Nell’estate del 1952, due giovani di Buenos Aires, decidono di partire in motocicletta, in una malmessa Norton 500 che ben presto li lascerà appiedati, per un grande giro in tutta l’America Latina: attraverseranno l’Argentina, il Cile, il Perù fino a Cuba. Sono animati dalla passione tutta giovanile per il viaggio, un viaggio che li porterà tra genti e luoghi diversi, dalla pampa alle altezze del Machu Picchu, tra le meraviglie della misteriosa civiltà Inca: «Gli Inca conoscevano l’astronomia, la medicina, ma non avevano le armi come i conquistadores. Come si sarebbe evoluta questa terra se non fossero stati annientati?» – si chiedono i due giovani commossi. Il viaggio diventerà una vera e propria presa di coscienza politica, nell’acquisizione delle ingiustizie sociali, della miseria, della malattia per povertà, dell’unità nella diversità etnica di tutto il popolo latino-americano. Del resto i due giovani sono Alberto Granado (Rodrigo de la Serna) ed Ernesto Guevara (Gael Garcia Bernal), trentenne il primo, di sette anni più giovane e prossimo alla laurea in medicina il secondo. Un
Che
preiconico, ancora confuso per il suo avvenire, se non in una vaga aspirazione a fare qualcosa di utile per gli altri.

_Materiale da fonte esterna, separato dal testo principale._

(** * dbt-core: relation stubs, the materialization factory, freshness thresholds

    A shallow embedding of
    - [core/dbt/contracts/graph/unparsed.py] ([Time], [FreshnessThreshold],
      [ExternalTable]),
    - [core/dbt/adapters/relation/models/_relation_stub.py],
    - [core/dbt/adapters/materialization/factory.py],
    followed by the properties that the specification states about them.

    Python features are modelled as follows.
    - An exception is a value of [Py.exn]; code that may raise returns a
      [Py.Result].
    - A [dict] with string keys is a [gmap string _]; a value whose type Python
      does not fix (the entries of a configuration dict) is a [Py.value].
    - [Optional[T]] is [option T]; [x is None] is a match on the option.
    - A [float] is a primitive binary64 [float]; an [int] is a [Z]. *)

From Stdlib Require Import ZArith Bool.
From Stdlib Require Import Floats.PrimFloat Numbers.Cyclic.Int63.Uint63.
From Stdlib Require Import Floats.SpecFloat Floats.FloatOps Floats.FloatAxioms.
From stdpp Require Import gmap strings.

(** ** The fragment of the Python runtime that the sources rely on *)

Module Py.

(** The exception classes that the modelled code can raise.  [KeyError] is what
    [d[k]] raises on a dict without [k]; [TypeError] what subscripting a
    non-subscriptable object raises; [AssertionError] what a failed [assert]
    raises; [OverflowError] what [datetime.timedelta] raises out of range;
    [FrozenInstanceError] what a frozen dataclass raises on attribute
    assignment or deletion; [AttributeError] what reaching for an attribute
    that is not there raises.  [ConstructionError] is the error kind that the
    specification names for constructors from dicts; the base relation
    classes, which are not part of the modelled sources, are free to raise
    it. *)
Inductive exn :=
  | KeyError (key : string)
  | TypeError
  | AssertionError
  | OverflowError
  | FrozenInstanceError (name : string)
  | AttributeError (name : string)
  | ConstructionError.

Inductive Result (A : Type) :=
  | Ok (a : A)
  | Raise (e : exn).

Arguments Ok {A} a.
Arguments Raise {A} e.

#[global] Instance Result_ret : MRet Result := fun A a => Ok a.

#[global] Instance Result_bind : MBind Result := fun A B k m =>
  match m with
  | Ok a => k a
  | Raise e => Raise e
  end.

#[global] Instance Result_fmap : FMap Result := fun A B f m =>
  match m with
  | Ok a => Ok (f a)
  | Raise e => Raise e
  end.

(** [assert cond] *)
Definition assert_ (cond : bool) : Result unit :=
  if cond then Ok tt else Raise AssertionError.

(** Python objects as they occur in configuration dicts.  [VObject] stands for
    an instance of a class without [__getitem__] (a [RenderPolicy], say), known
    by its identity only. *)
#[warnings="-register-all"] Inductive value :=
  | VNone
  | VBool (b : bool)
  | VInt (z : Z)
  | VStr (s : string)
  | VObject (addr : positive)
  | VDict (d : gmap string value).

(** [obj[key]] for a string [key]. *)
Definition getitem (obj : value) (key : string) : Result value :=
  match obj with
  | VDict d =>
      match d !! key with
      | Some v => Ok v
      | None => Raise (KeyError key)
      end
  | VNone | VBool _ | VInt _ | VStr _ | VObject _ => Raise TypeError
  end.

(** [x is not None] *)
Definition is_not_None {A} (x : option A) : bool :=
  match x with
  | None => false
  | Some _ => true
  end.

(** [bool(x)] for [x : Optional[T]], given [T.__bool__]. *)
Definition bool_optional {A} (bool_A : A → bool) (x : option A) : bool :=
  match x with
  | None => false
  | Some a => bool_A a
  end.

(** [float(n)] for an [int] of magnitude below [2^53] (exact). *)
Definition float_of_int (n : Z) : float :=
  if (n <? 0)%Z then PrimFloat.opp (PrimFloat.of_uint63 (Uint63.of_Z (- n)))
  else PrimFloat.of_uint63 (Uint63.of_Z n).

(** The number of seconds in one unit of a [timedelta] keyword argument. *)
Definition timedelta_unit (kw : string) : option Z :=
  if String.eqb kw "weeks" then Some 604800%Z
  else if String.eqb kw "days" then Some 86400%Z
  else if String.eqb kw "hours" then Some 3600%Z
  else if String.eqb kw "minutes" then Some 60%Z
  else if String.eqb kw "seconds" then Some 1%Z
  else None.

(** [total_seconds()] of a [timedelta] built from the single keyword
    argument [kw = n], for an [int] [n], as a whole number of seconds.
    [timedelta] rejects an unknown keyword with [TypeError] and a normalised
    day count of magnitude above 999999999 with [OverflowError]. *)
Definition timedelta_total_seconds (kw : string) (n : Z) : Result Z :=
  match timedelta_unit kw with
  | None => Raise TypeError
  | Some u =>
      let seconds := (n * u)%Z in
      let days := (seconds `div` 86400)%Z in
      if ((-999999999 <=? days) && (days <=? 999999999))%Z
      then Ok seconds
      else Raise OverflowError
  end.

End Py.

Import Py.

(** ** [core/dbt/contracts/graph/unparsed.py] *)

Module TimePeriod.

Inductive t := minute | hour | day.

(** The string value of the [StrEnum] member, which is also [str(self)]. *)
Definition value (self : t) : string :=
  match self with
  | minute => "minute"
  | hour => "hour"
  | day => "day"
  end.

Definition plural (self : t) : string := value self +:+ "s".

End TimePeriod.

Module Time.

Record t := Build {
  count : option Z;
  period : option TimePeriod.t;
}.

(** [Time()] *)
Definition default : t := {| count := None; period := None |}.

Definition exceeded (self : t) (actual_age : float) : Result bool :=
  match period self, count self with
  | None, _ | _, None => Ok false
  | Some p, Some c =>
      difference ← timedelta_total_seconds (TimePeriod.plural p) c;
      Ok (PrimFloat.ltb (float_of_int difference) actual_age)
  end.

Definition __bool__ (self : t) : bool :=
  is_not_None (count self) && is_not_None (period self).

End Time.

(** [dbt.contracts.results.FreshnessStatus] is imported by [status]; these are
    the three members that [status] returns. *)
Module FreshnessStatus.

Inductive t := Pass | Warn | Error.

End FreshnessStatus.

Module FreshnessThreshold.

Record t := Build {
  warn_after : option Time.t;
  error_after : option Time.t;
  filter : option string;
}.

(** [FreshnessThreshold()]: both [Time] fields come from [default_factory=Time]. *)
Definition default : t :=
  {| warn_after := Some Time.default;
     error_after := Some Time.default;
     filter := None |}.

(** [x and x.exceeded(age)], by its truth value: [exceeded] runs only when
    [x] is truthy. *)
Definition and_exceeded (x : option Time.t) (age : float) : Result bool :=
  match x with
  | None => Ok false
  | Some time => if Time.__bool__ time then Time.exceeded time age else Ok false
  end.

Definition status (self : t) (age : float) : Result FreshnessStatus.t :=
  is_error ← and_exceeded (error_after self) age;
  if is_error : bool then Ok FreshnessStatus.Error
  else
    is_warn ← and_exceeded (warn_after self) age;
    if is_warn : bool then Ok FreshnessStatus.Warn
    else Ok FreshnessStatus.Pass.

Definition __bool__ (self : t) : bool :=
  bool_optional Time.__bool__ (warn_after self)
  || bool_optional Time.__bool__ (error_after self).

End FreshnessThreshold.

Module ExternalPartition.

Record t := Build {
  name : string;
  description : string;
  data_type : string;
  meta : gmap string value;
  _extra : gmap string value;
}.

End ExternalPartition.

Module ExternalTable.

Record t := Build {
  location : option string;
  file_format : option string;
  row_format : option string;
  tbl_properties : option string;
  partitions : option (list string + list ExternalPartition.t);
  _extra : gmap string value;
}.

Definition __bool__ (self : t) : bool := is_not_None (location self).

End ExternalTable.

(** ** [core/dbt/adapters/relation/models/_relation_stub.py] *)

(** The classes that the module defines and their bases, and the factory class
    of [factory.py]. *)
Inductive PyClass :=
  | DatabaseRelation_cls
  | SchemaRelation_cls
  | Relation_cls
  | DatabaseRelationStub_cls
  | SchemaRelationStub_cls
  | RelationStub_cls
  | MaterializationFactory_cls.

#[global] Instance PyClass_eq_dec : EqDecision PyClass.
Proof. solve_decision. Defined.

(** The base named in each [class] statement. *)
Definition base (c : PyClass) : option PyClass :=
  match c with
  | DatabaseRelationStub_cls => Some DatabaseRelation_cls
  | SchemaRelationStub_cls => Some SchemaRelation_cls
  | RelationStub_cls => Some Relation_cls
  | DatabaseRelation_cls | SchemaRelation_cls | Relation_cls
  | MaterializationFactory_cls => None
  end.

Definition issubclass (c d : PyClass) : bool :=
  bool_decide (c = d) || bool_decide (base c = Some d).

(** An instance of [DatabaseRelation] or of a subclass of it; [type_self] is the
    class it was constructed from.  The fields are the keyword arguments that
    [DatabaseRelationStub.from_dict] passes to the constructor. *)
Module DatabaseRelation.

Record t := Build {
  type_self : PyClass;
  name : value;
  render : value;
}.

(** [DatabaseRelation.from_dict], the constructor of the base class.  Its code
    is not among the modelled sources; developments below take it as given. *)
Class FromDict := from_dict : value → Result t.

End DatabaseRelation.

Module DatabaseRelationStub.

Definition from_dict (config_dict : value) : Result DatabaseRelation.t :=
  name ← getitem config_dict "name";
  render ← getitem config_dict "render";
  let database_stub :=
    {| DatabaseRelation.type_self := DatabaseRelationStub_cls;
       DatabaseRelation.name := name;
       DatabaseRelation.render := render |} in
  _ ← assert_ (issubclass (DatabaseRelation.type_self database_stub)
                 DatabaseRelationStub_cls);
  Ok database_stub.

Definition parse_model_node {ModelNode : Type} (model_node : ModelNode)
  : gmap string value := ∅.

Definition parse_describe_relation_results {DescribeRelationResults : Type}
  (describe_relation_results : DescribeRelationResults)
  : gmap string value := ∅.

End DatabaseRelationStub.

Module SchemaRelationStub.

Record t := Build {
  type_self : PyClass;
  name : value;
  database : DatabaseRelation.t;
  render : value;
  DatabaseParser : PyClass;
}.

Definition from_dict `{!DatabaseRelation.FromDict} (config_dict : value)
  : Result t :=
  name ← getitem config_dict "name";
  database_dict ← getitem config_dict "database";
  database ← DatabaseRelation.from_dict database_dict;
  render ← getitem config_dict "render";
  let schema_stub :=
    {| type_self := SchemaRelationStub_cls;
       name := name;
       database := database;
       render := render;
       DatabaseParser := DatabaseRelationStub_cls |} in
  _ ← assert_ (issubclass (type_self schema_stub) SchemaRelationStub_cls);
  Ok schema_stub.

Definition parse_model_node {ModelNode : Type} (model_node : ModelNode)
  : gmap string value := ∅.

Definition parse_describe_relation_results {DescribeRelationResults : Type}
  (describe_relation_results : DescribeRelationResults)
  : gmap string value := ∅.

End SchemaRelationStub.

Module RelationStub.

Record t := Build {
  type_self : PyClass;
  name : value;
  schema : SchemaRelationStub.t;
  render : value;
  type : value;
  can_be_renamed : value;
  SchemaParser : PyClass;
}.

Definition from_dict `{!DatabaseRelation.FromDict} (config_dict : value)
  : Result t :=
  name ← getitem config_dict "name";
  schema_dict ← getitem config_dict "schema";
  schema ← SchemaRelationStub.from_dict schema_dict;
  render ← getitem config_dict "render";
  type ← getitem config_dict "type";
  can_be_renamed ← getitem config_dict "can_be_renamed";
  let relation_stub :=
    {| type_self := RelationStub_cls;
       name := name;
       schema := schema;
       render := render;
       type := type;
       can_be_renamed := can_be_renamed;
       SchemaParser := SchemaRelationStub_cls |} in
  _ ← assert_ (issubclass (type_self relation_stub) RelationStub_cls);
  Ok relation_stub.

Definition parse_model_node {ModelNode : Type} (model_node : ModelNode)
  : gmap string value := ∅.

Definition parse_describe_relation_results {DescribeRelationResults : Type}
  (describe_relation_results : DescribeRelationResults)
  : gmap string value := ∅.

End RelationStub.

(** ** [core/dbt/adapters/materialization/factory.py] *)

(** Modelled from the spec: the members of [models.MaterializationType], whose
    declaration is not among the modelled sources ("currently:
    MaterializedView; extensible to Table, View, Incremental, Snapshot"). *)
Module MaterializationType.
(** * Text normalisation for ASR dataset preparation

    A shallow embedding of [text_tools.py] and [vaani_text_cleaner.py],
    and the properties of the two rule pipelines.

    Python strings are sequences of Unicode code points: a [str] is a
    [list Z].  Python values that are not text (None, numbers, ...)
    appear where the source tests [isinstance(text, str)].  Exceptions
    are an explicit [result].  The batch dictionary is a [gmap]. *)

From Stdlib Require Import ZArith Lia.
From stdpp Require Import base option list gmap strings.

(** ** Python strings *)

Abbreviation str := (list Z) (only parsing).

(** String literals of this file are written as UTF-8 text and decoded
    to code points, so that they read as in the Python source. *)
Fixpoint utf8_decode (need : nat) (acc : Z) (bs : list Z) : str :=
  match bs with
  | [] => []
  | b :: bs' =>
      match need with
      | O =>
          if (b <? 0x80)%Z then b :: utf8_decode 0 0%Z bs'
          else if (b <? 0xE0)%Z then utf8_decode 1 (Z.land b 0x1F) bs'
          else if (b <? 0xF0)%Z then utf8_decode 2 (Z.land b 0x0F) bs'
          else utf8_decode 3 (Z.land b 0x07) bs'
      | S k =>
          let acc' := (acc * 64 + Z.land b 0x3F)%Z in
          match k with
          | O => acc' :: utf8_decode 0 0%Z bs'
          | S _ => utf8_decode k acc' bs'
          end
      end
  end.

Definition u (s : string) : str :=
  utf8_decode 0 0%Z
    ((λ a, Z.of_N (Ascii.N_of_ascii a)) <$> String.list_ascii_of_string s).

(** *** Character tables of the Unicode database

    [str.isspace], [str.strip] and the regular expression class [\s]
    all use the same whitespace predicate of the interpreter. *)
Definition is_space (c : Z) : bool :=
  ((0x09 <=? c) && (c <=? 0x0D) || (0x1C <=? c) && (c <=? 0x20)
   || (c =? 0x85) || (c =? 0xA0) || (c =? 0x1680)
   || (0x2000 <=? c) && (c <=? 0x200A)
   || (c =? 0x2028) || (c =? 0x2029) || (c =? 0x202F) || (c =? 0x205F)
   || (c =? 0x3000))%Z.

Definition in_ranges (rs : list (Z * Z)) (c : Z) : bool :=
  existsb (λ r, (r.1 <=? c) && (c <=? r.2))%Z rs.

(** Code points with Numeric_Type=Decimal (general category Nd), the
    characters [str.isdecimal] accepts (Unicode 14.0). *)
Definition decimal_ranges : list (Z * Z) :=
  [ (0x30, 0x39); (0x660, 0x669); (0x6F0, 0x6F9); (0x7C0, 0x7C9);
    (0x966, 0x96F); (0x9E6, 0x9EF); (0xA66, 0xA6F); (0xAE6, 0xAEF);
    (0xB66, 0xB6F); (0xBE6, 0xBEF); (0xC66, 0xC6F); (0xCE6, 0xCEF);
    (0xD66, 0xD6F); (0xDE6, 0xDEF); (0xE50, 0xE59); (0xED0, 0xED9);
    (0xF20, 0xF29); (0x1040, 0x1049); (0x1090, 0x1099); (0x17E0, 0x17E9);
    (0x1810, 0x1819); (0x1946, 0x194F); (0x19D0, 0x19D9); (0x1A80, 0x1A89);
    (0x1A90, 0x1A99); (0x1B50, 0x1B59); (0x1BB0, 0x1BB9); (0x1C40, 0x1C49);
    (0x1C50, 0x1C59); (0xA620, 0xA629); (0xA8D0, 0xA8D9); (0xA900, 0xA909);
    (0xA9D0, 0xA9D9); (0xA9F0, 0xA9F9); (0xAA50, 0xAA59); (0xABF0, 0xABF9);
    (0xFF10, 0xFF19); (0x104A0, 0x104A9); (0x10D30, 0x10D39);
    (0x11066, 0x1106F); (0x110F0, 0x110F9); (0x11136, 0x1113F);
    (0x111D0, 0x111D9); (0x112F0, 0x112F9); (0x11450, 0x11459);
    (0x114D0, 0x114D9); (0x11650, 0x11659); (0x116C0, 0x116C9);
    (0x11730, 0x11739); (0x118E0, 0x118E9); (0x11950, 0x11959);
    (0x11C50, 0x11C59); (0x11D50, 0x11D59); (0x11DA0, 0x11DA9);
    (0x16A60, 0x16A69); (0x16AC0, 0x16AC9); (0x16B50, 0x16B59);
    (0x1D7CE, 0x1D7FF); (0x1E140, 0x1E149); (0x1E2F0, 0x1E2F9);
    (0x1E950, 0x1E959); (0x1FBF0, 0x1FBF9) ]%Z.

Intelligentemente il regista Walter Salles, che nell’ultimo istante del film inquadra come è oggi a Cuba il sopravvivente Granado, un simpatico cartapecorico ottantenne, non ci mostra nessuna delle sfruttate immagini del Guevara sessantottino e post: il
Che
ancora non c’è. Un merito per lo meno commerciale (e il produttore Robert Redford deve aver contribuito in tal senso) è quello di aver costruito questo road movie sudamericano ricco di istanze politiche «estreme», senza calcare troppo le tinte della denuncia rivoluzionaria, lasciandola emergere come afflato romantico nella sensibilità dei due giovani. Così il film è, soprattutto nella prima parte, un divertente excursus di avventure di viaggio, tra incidenti di motocicletta, incontri di ragazze, fughe precipiti e penuria di soldi. E lentamente, tra il susseguirsi di episodi divertenti, affiora come una nebulosa la volontà dell’impegno sociale. Per cui il film diventa, con un garbo che ne costituisce anche il limite, quello che in narrativa si chiama Bildungsroman, ovverosia romanzo di formazione, e riesce a conservare il fascino ingenuo dei «taccuini di viaggio di Che Guevara», da cui è tratto.

Questa leggerezza di tocco, che si traduce nella scelta delle immagini e degli episodi tutti linearmente colti, si chiude con l’evento conclusivo più determinante, la visita e il soggiorno dei due giovani tra i pazienti di un lebbrosario. Qui, a contatto con la dolcezza dei malati e il loro isolamento – il fiume separa i sani dai malati – il giovane Ernesto non sa più cosa fare, se laurearsi in medicina o prendere un’altra strada, quella che conosciamo e che il pistolotto politico ai malati ci indica. Purtroppo questa parte finale è anche la più debole del film perché il regista, che sapevamo altrove molto caramelloso
(Central do Brasil),
esagera nell’agiografia e finisce per costruire un’immagine del giovane Guevara come un santino o una figura della propaganda di regime: lui che si prodiga per tutti, guarisce i malati, li raggiunge a nuoto nonostante il suo asmone e incanta tutti con la sua bontà e schiettezza, perfino le suore reazionarie. Disumano, troppo disumano.